MATERIAL FOR THE TASK Start Marker

Lemma token_identity_sets_username_witness :
  (In (EInput PromptToken (Ok (lit "abc123")))
     (resolve_trace Worlds.alice_created)
   /\ eqb (strip (lit "abc123")) [] = false)
  /\ (forall r fields login,
         http_get Worlds.alice_created url_user
           (api_headers (VStr (strip (lit "abc123")))) = Ok r ->
         status_code r = 200 ->
         json_result r = Ok (JObject fields) ->
         dict_get fields (lit "login") = Some login ->
         token (resolve_session Worlds.alice_created)
         = VStr (strip (lit "abc123"))
         /\ username (resolve_session Worlds.alice_created) = login)
  /\ (forall r,
         http_get Worlds.alice_created url_user
           (api_headers (VStr (strip (lit "abc123")))) = Ok r ->
         status_code r <> 200 ->
         resolve_result Worlds.alice_created = Ok false)
  /\ (forall e,
         http_get Worlds.alice_created url_user
           (api_headers (VStr (strip (lit "abc123")))) = Raise e ->
         exn_cls e = RequestException ->
         resolve_result Worlds.alice_created = Ok false).
Proof.
  assert (Hin : In (EInput PromptToken (Ok (lit "abc123")))
                  (resolve_trace Worlds.alice_created))
    by (vm_compute; in_list).
  assert (Hne : eqb (strip (lit "abc123")) [] = false) by reflexivity.
  split; [split; assumption|].
  exact (token_identity_sets_username Worlds.alice_created (lit "abc123")
           Hin Hne).
Defined.

(** The presence probe fails exactly when [gh --version] exits with a
    status other than zero, cannot be found, or times out. *)
Lemma helper_absent_iff (w : World) :
  helper_absent w <->
  match spawn w cmd_gh_version with
  | Ok r => returncode r <> 0
  | Raise e => exn_cls e = FileNotFoundError \/ exn_cls e = TimeoutExpired
  end.
Proof.
  unfold helper_absent. rewrite check_gh_cli_result.
  destruct (spawn w cmd_gh_version) as [r|[c t]].
  - rewrite <- Z.eqb_neq. destruct (returncode r =? 0); split; congruence.
  - destruct c; cbn; split; intros H; try discriminate H; auto;
      destruct H; discriminate.
Qed.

MATERIAL FOR THE TASK End Marker

◆ **WHAT YOU ARE ASKED TO DO**:
Show all lines in the entries above where the string "returncode" appears.

◆ **EXERCISE RESULT**:
  | Ok r => returncode r <> 0
  - rewrite <- Z.eqb_neq. destruct (returncode r =? 0); split; congruence.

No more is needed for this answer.